In the case of USB2 (which 480M implies) you see the driver is tegra-ehci. If it were USB3 it’d be the xhci instead of ehci. Both mainline and L4T kernels seem to use the same driver (the driver shown is only part of a chain of drivers though).

It is correct that possibly the mainline kernel does not understand the “usb_port_owner_info” because either (a) the proper Tegra driver is not configured, or (b) the configured driver differs and was not coded for this. Since you have the same command line and same driver in both cases, it implies either the tegra-ehci driver in mainline does not understand the usb_port_owner_info, or else somewhere else in a chain of dependencies some other part dealing with tegra-ehci does not understand usb_port_owner_info.

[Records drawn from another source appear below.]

Lemma Serve_drain_wait_witness :
  step (test_server 50 false true false) Close_ok
    (state_waiting (test_server 50 false true false)) ATimer
  = Some (set_main (MSendKill None)
            (state_waiting (test_server 50 false true false)))
  ∧ step (test_server 0 false true false) Close_ok
      (state_waiting (test_server 0 false true false)) ATimer = None
  ∧ step (test_server 0 false true false) Close_ok
      (state_waiting (test_server 0 false true false)) ADone
    = Some (set_main (MReturned None)
              (set_trk TReturned (state_waiting (test_server 0 false true false)))).
Proof.
  pose proof (Serve_drain_wait (test_server 50 false true false) Close_ok
    [AServeReturn None; ACloseStopListener; AStop]
    (state_waiting (test_server 50 false true false)) None
    eq_refl eq_refl) as H50.
  pose proof (Serve_drain_wait (test_server 0 false true false) Close_ok
    [AServeReturn None; ACloseStopListener; AStop]
    (state_waiting (test_server 0 false true false)) None
    eq_refl eq_refl) as H0.
  split; [|split].
  - exact (proj1 (proj1 (proj2 (proj2 H50)) eq_refl)).
  - exact (proj1 (proj2 (proj2 (proj2 H0)) eq_refl)).
  - exact (proj1 (proj2 H0) eq_refl).
Defined.

(** C9: a negative [Timeout] is a [Timeout] of zero: every schedule does
    the same under both, and under either the timer never fires, [Serve]
    never reaches [kill <- struct{}{}], no [Kill] is handed over and no
    connection is closed by the package. *)
Theorem Serve_negative_Timeout srv Close :
  Timeout srv ≤ 0 →
  (∀ sched, Serve srv Close sched = Serve (with_Timeout 0 srv) Close sched)
  ∧ (∀ sched s, Serve srv Close sched = Some s →
       (ATimer ∉ sched) ∧ (AKill ∉ sched)
       ∧ (∀ err, main s ≠ MSendKill err)
       ∧ filter is_conn_close (log s) = []).
Proof.
  intros Hneg.
  assert (Hstep : ∀ s a, step srv Close s a = step (with_Timeout 0 srv) Close s a).
  { intros s a. destruct a; try reflexivity. simpl.
    destruct (main s); try done.
    rewrite !decide_False by (simpl; lia). done. }
  split.
  - intros sched. unfold Serve.
    change (Serve_init (with_Timeout 0 srv)) with (Serve_init srv).
    generalize (Serve_init srv).
    induction sched as [|a sched IH]; intros s; simpl; [done|].
    rewrite <- Hstep. destruct (step srv Close s a); simpl; auto.
  - apply (Serve_ind srv Close (λ sched s,
      (ATimer ∉ sched) ∧ (AKill ∉ sched) ∧ (∀ err, main s ≠ MSendKill err)
      ∧ filter is_conn_close (log s) = [])).
    + repeat split; [set_solver | set_solver | done |].
      simpl. by destruct (sig_default srv).
    + intros sched s a s' _ (H1 & H2 & H3 & H4) H.
      destruct a; step_inv H; simpl in *;
        try (exfalso; lia);
        try (exfalso; by eapply H3);
        (split; [set_solver | split; [set_solver | split]]);
        try done; try congruence;
        rewrite ?filter_app, ?H4; try done.
      unfold hook_observe. by destruct (ConnState srv).
Qed.

Lemma Serve_negative_Timeout_witness :
  Serve (test_server (-7) false true false) Close_ok
    [ASignal; AWake SrcSig; AServeReturn None; ACloseStopListener; AStop]
  = Serve (with_Timeout 0 (test_server (-7) false true false)) Close_ok
    [ASignal; AWake SrcSig; AServeReturn None; ACloseStopListener; AStop].
Proof.
  refine (proj1 (Serve_negative_Timeout
    (test_server (-7) false true false) Close_ok _) _).
  vm_compute. discriminate.
Defined.

(** ** The tracker *)

(** Once the tracker has left its [select] it takes no message: blocked
    in [done <- struct{}{}] it can only complete that send, to [Serve]
    waiting on the same channel, and then it has returned; returned, it
    stays so. *)
Lemma tracker_left_select srv Close s a s' :
  step srv Close s a = Some s' →
  match trk s with
  | TSelect _ => True
  | TSignal d =>
      trk s' = TSignal d ∨ (a = ADone ∧ d = main_done ∧ trk s' = TReturned)
  | TReturned => trk s' = TReturned
  end.
Proof.
  intros H. destruct (trk s) eqn:Et; [done| |];
    destruct a; step_inv H; simpl; auto; congruence.
Qed.

(** Until [Serve] has handed the drain request over, the tracker is in
    its [select] with [done == nil]. *)
Lemma Serve_tracker_before_drain srv Close sched s :
  Serve srv Close sched = Some s →
  match main s with
  | MServing | MCloseStopListener _ | MSendStop _ =>
      ∃ v, trk s = TSelect v ∧ done v = None
  | _ => True
  end.
Proof.
  revert sched s. apply Serve_ind; [simpl; eauto|].
  intros sched s a s' _ IH H.
  destruct a; step_inv H; simpl in *;
    repeat match goal with
    | H : main _ = _ |- _ => rewrite H in *
    | H : ?x = main _ |- _ => rewrite <- H in *
    end; try done;
    destruct IH as (v' & Hv & Hd); simplify_eq; eauto;
    unfold tracker_add, tracker_remove; rewrite ?Hd; simpl; eauto.
Qed.

(** When the engine never reports [StateActive], nothing is ever
    tracked. *)
Lemma Serve_nothing_tracked srv Close sched s :
  Serve srv Close sched = Some s →
  (∀ conn, AEvent conn StateActive ∉ sched) →
  Forall (λ h, hstate h ≠ StateActive) (hooks s)
  ∧ ∀ v, trk s = TSelect v → connections v = ∅.
Proof.
  revert sched s.
  apply (Serve_ind srv Close (λ sched s,
    (∀ conn, AEvent conn StateActive ∉ sched) →
    Forall (λ h, hstate h ≠ StateActive) (hooks s)
    ∧ ∀ v, trk s = TSelect v → connections v = ∅)).
  { intros _. split; [constructor|]. simpl. by intros v [= <-]. }
  intros sched s a s' _ IH H Hno.
  destruct IH as [IHh IHt]; [set_solver|].
  assert (Hins : ∀ i h h', hooks s !! i = Some h → hstate h' = hstate h →
            Forall (λ h, hstate h ≠ StateActive) (<[i:=h']> (hooks s))).
  { intros i h h' Hi Hst. apply Forall_insert; [done|].
    rewrite Hst. by eapply (Forall_lookup_1 _ _ _ _ IHh). }
  destruct a; step_inv H; simpl in *;
    try (split; [by eauto | by eauto]).
  - split; [|done]. apply Forall_app. split; [done|].
    constructor; [|constructor]. simpl. intros ->.
    apply (Hno conn). set_solver.
  - exfalso. by eapply (Forall_lookup_1 _ _ _ _ IHh).
  - split; [by apply Forall_insert|]. intros v' Hv'.
    unfold tracker_remove in Hv'. pose proof (IHt _ eq_refl) as He.
    repeat case_match; simplify_eq; simpl; rewrite He; set_solver.
  - split; [by apply Forall_insert|]. intros v' Hv'.
    unfold tracker_remove in Hv'. pose proof (IHt _ eq_refl) as He.
    repeat case_match; simplify_eq; simpl; rewrite He; set_solver.
  - split; [done|]. intros v' Hv'. unfold tracker_stop in Hv'.
    pose proof (IHt _ eq_refl) as He.
    repeat case_match; simplify_eq; simpl; done.
Qed.

(** C2: on [BeginDrain] with an empty tracked set the tracker goes
    straight to [done <- struct{}{}] on the notifier it just received,
    takes no other message there, and has returned once that send is
    taken; with a non-empty set it keeps the notifier in [done], keeps
    the set and signals nothing.  When nothing was ever tracked, whatever
    [Timeout] is, the drain request puts the tracker at that send and
    [Serve] at its wait, and the handoff that completes the drain and
    lets [Serve] return is enabled at once. *)
Theorem tracker_BeginDrain srv Close :
  (∀ v d, size (connections v) = 0%nat →
     tracker_recv Close v (MsgStop d) = (TSignal d, []))
  ∧ (∀ v d, size (connections v) ≠ 0%nat →
     tracker_recv Close v (MsgStop d)
     = (TSelect {| done := Some d; connections := connections v |}, []))
  ∧ (∀ s d a s', trk s = TSignal d → step srv Close s a = Some s' →
       trk s' = TSignal d ∨ (a = ADone ∧ d = main_done ∧ trk s' = TReturned))
  ∧ (∀ sched s err,
       Serve srv Close sched = Some s →
       (∀ conn, AEvent conn StateActive ∉ sched) →
       main s = MSendStop err →
       ∃ s1 s2,
         step srv Close s AStop = Some s1
         ∧ trk s1 = TSignal main_done ∧ main s1 = MWait err
         ∧ step srv Close s1 ADone = Some s2
         ∧ trk s2 = TReturned ∧ main s2 = MReturned err).
Proof.
  split; [|split; [|split]].
  - intros v d Hv. simpl. unfold tracker_stop. by rewrite decide_True.
  - intros v d Hv. simpl. unfold tracker_stop. by rewrite decide_False.
  - intros s d a s' Ht H. pose proof (tracker_left_select _ _ _ _ _ H) as Hl.
    by rewrite Ht in Hl.
  - intros sched s err Hrun Hno Hm.
    pose proof (Serve_tracker_before_drain _ _ _ _ Hrun) as Hb.
    rewrite Hm in Hb. destruct Hb as (v & Hv & Hd).
    destruct (Serve_nothing_tracked _ _ _ _ Hrun Hno) as [_ He].
    specialize (He v Hv).
    assert (Hs : tracker_stop v main_done = TSignal main_done).
    { unfold tracker_stop. rewrite He. by rewrite decide_True. }
    exists (set_main (MWait err) (set_trk (TSignal main_done) s)),
      (set_main (MReturned err) (set_trk TReturned
         (set_main (MWait err) (set_trk (TSignal main_done) s)))).
    simpl. rewrite Hm, Hv. simpl. rewrite Hs. done.
Qed.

If you were to look at the kernel in R21.5 source code, subdirectory “arch/arm/mach-tegra/”, a search for “usb_port_owner_info” shows up in many places, e.g., via:

cd arch/arm/mach-tegra
egrep -R 'usb_port_owner_info' *

Several of those files may apply to ehci, e.g., many Tegra boards inherit from ardbeg. I do not have the 4.7.2 source code you are using, but if you go within 4.7.2 source and run the above search from its “arch/arm/mach-tegra/”, does usb_port_owner_info show up?

First of all everyday I find myself unable to log in to this forum because of “invalid credentials” errors. I keep signing up as new users to get back then I discovered that if I pretend that I ‘forgot’ my password and reset it I can get back in that way. Does anyone know who to contact about this problem?

Anyway I find no ‘usb_port_owner_info’ in 4.7.2:
dan@dan-MacBookPro:~/linux-4.7.2/arch/arm/mach-tegra$ egrep -R ‘usb_port_owner_info’ *
dan@dan-MacBookPro:~/linux-4.7.2/arch/arm/mach-tegra$

Another problem is that 4.7.2 has no idea that something must be done with the ‘tegra_xusb_firmware’ file:
dan@dan-MacBookPro:~/linux-4.7.2/drivers/usb/host$ egrep -R ‘tegra_xusb_firmware’ *
dan@dan-MacBookPro:~/linux-4.7.2/drivers/usb/host$

whereas L4T seems to use it somehow:
dan@dan-MacBookPro:~/linux-3.10/drivers/usb/host$ egrep -R ‘tegra_xusb_firmware’ *
xhci-tegra.c:#define FIRMWARE_FILE “tegra_xusb_firmware”
dan@dan-MacBookPro:~/wilberth/linux-3.10/drivers/usb/host$

Perhaps at the point the tegra code was pushed upstream there was no tegra model that needed to load firmware for USB?